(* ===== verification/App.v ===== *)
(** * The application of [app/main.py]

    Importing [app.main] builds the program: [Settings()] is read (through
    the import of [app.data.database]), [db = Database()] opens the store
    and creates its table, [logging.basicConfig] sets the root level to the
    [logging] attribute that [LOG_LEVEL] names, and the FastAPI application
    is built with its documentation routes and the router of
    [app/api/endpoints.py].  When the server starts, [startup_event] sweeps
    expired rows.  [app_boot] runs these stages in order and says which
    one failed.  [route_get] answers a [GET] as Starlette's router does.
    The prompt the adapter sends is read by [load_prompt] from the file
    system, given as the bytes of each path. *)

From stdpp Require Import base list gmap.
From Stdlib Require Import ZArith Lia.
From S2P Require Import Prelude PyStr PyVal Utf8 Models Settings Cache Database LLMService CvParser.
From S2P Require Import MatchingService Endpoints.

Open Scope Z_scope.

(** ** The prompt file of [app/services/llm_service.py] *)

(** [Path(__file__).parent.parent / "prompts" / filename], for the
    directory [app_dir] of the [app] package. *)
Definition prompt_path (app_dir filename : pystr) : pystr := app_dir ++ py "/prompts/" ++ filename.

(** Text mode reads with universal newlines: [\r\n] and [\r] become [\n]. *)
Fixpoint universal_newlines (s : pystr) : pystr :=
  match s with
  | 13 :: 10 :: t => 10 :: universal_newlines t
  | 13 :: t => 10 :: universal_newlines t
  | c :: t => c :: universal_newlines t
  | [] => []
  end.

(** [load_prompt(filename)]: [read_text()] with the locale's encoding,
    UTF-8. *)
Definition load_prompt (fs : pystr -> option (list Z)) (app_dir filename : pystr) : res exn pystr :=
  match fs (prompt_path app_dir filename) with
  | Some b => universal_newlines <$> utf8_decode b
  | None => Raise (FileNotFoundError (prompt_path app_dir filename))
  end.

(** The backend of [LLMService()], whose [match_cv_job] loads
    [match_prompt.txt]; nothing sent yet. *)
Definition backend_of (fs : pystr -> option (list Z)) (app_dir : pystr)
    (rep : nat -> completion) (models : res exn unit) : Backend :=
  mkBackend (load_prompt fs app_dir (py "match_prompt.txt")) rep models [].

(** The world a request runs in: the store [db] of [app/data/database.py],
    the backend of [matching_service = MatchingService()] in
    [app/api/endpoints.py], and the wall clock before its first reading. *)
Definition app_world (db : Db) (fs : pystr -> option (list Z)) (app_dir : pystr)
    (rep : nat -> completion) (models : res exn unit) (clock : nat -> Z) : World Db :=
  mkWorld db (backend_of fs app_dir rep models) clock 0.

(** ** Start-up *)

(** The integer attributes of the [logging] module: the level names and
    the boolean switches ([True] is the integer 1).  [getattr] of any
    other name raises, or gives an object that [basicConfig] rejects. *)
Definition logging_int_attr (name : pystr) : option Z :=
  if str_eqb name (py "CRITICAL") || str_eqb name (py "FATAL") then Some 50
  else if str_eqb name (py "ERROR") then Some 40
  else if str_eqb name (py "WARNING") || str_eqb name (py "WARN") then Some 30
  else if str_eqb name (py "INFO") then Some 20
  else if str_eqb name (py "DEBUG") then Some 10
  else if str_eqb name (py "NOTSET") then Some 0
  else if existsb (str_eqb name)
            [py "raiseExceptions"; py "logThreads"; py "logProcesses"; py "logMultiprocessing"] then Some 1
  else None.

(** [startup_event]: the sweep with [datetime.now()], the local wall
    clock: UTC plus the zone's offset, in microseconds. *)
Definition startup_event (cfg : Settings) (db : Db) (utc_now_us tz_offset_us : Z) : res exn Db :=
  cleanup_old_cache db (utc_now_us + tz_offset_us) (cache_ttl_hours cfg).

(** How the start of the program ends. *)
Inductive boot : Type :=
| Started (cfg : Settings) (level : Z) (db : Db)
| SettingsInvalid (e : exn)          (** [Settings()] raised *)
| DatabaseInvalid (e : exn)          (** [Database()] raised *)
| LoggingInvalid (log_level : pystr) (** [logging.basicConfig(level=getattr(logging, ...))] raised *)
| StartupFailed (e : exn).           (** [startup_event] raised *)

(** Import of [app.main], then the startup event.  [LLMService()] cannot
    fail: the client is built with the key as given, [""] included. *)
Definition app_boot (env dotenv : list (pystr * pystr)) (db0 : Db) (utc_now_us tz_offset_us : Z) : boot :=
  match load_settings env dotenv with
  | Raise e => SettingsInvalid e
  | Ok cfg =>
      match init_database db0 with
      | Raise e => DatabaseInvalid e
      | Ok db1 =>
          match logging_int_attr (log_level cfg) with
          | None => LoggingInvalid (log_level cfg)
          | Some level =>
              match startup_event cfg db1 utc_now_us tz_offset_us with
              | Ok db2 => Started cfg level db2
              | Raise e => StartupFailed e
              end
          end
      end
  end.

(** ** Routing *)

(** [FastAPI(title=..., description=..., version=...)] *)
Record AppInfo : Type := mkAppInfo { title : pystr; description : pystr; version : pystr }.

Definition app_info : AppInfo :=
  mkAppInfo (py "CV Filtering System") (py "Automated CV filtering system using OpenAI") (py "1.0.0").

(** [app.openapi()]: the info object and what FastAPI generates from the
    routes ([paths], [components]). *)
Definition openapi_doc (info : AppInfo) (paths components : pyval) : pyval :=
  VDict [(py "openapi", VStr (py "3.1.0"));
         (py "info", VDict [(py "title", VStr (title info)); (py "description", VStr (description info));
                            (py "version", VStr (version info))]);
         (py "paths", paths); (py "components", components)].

____

- [YOUR OBJECTIVE]: All lines from the start of the entries through the line where "The prompt the" sits should be duplicated exactly, with nothing else in the output.

- [WORKED SOLUTION]:
(* ===== verification/App.v ===== *)
(** * The application of [app/main.py]

    Importing [app.main] builds the program: [Settings()] is read (through
    the import of [app.data.database]), [db = Database()] opens the store
    and creates its table, [logging.basicConfig] sets the root level to the
    [logging] attribute that [LOG_LEVEL] names, and the FastAPI application
    is built with its documentation routes and the router of
    [app/api/endpoints.py].  When the server starts, [startup_event] sweeps
    expired rows.  [app_boot] runs these stages in order and says which
    one failed.  [route_get] answers a [GET] as Starlette's router does.
    The prompt the adapter sends is read by [load_prompt] from the file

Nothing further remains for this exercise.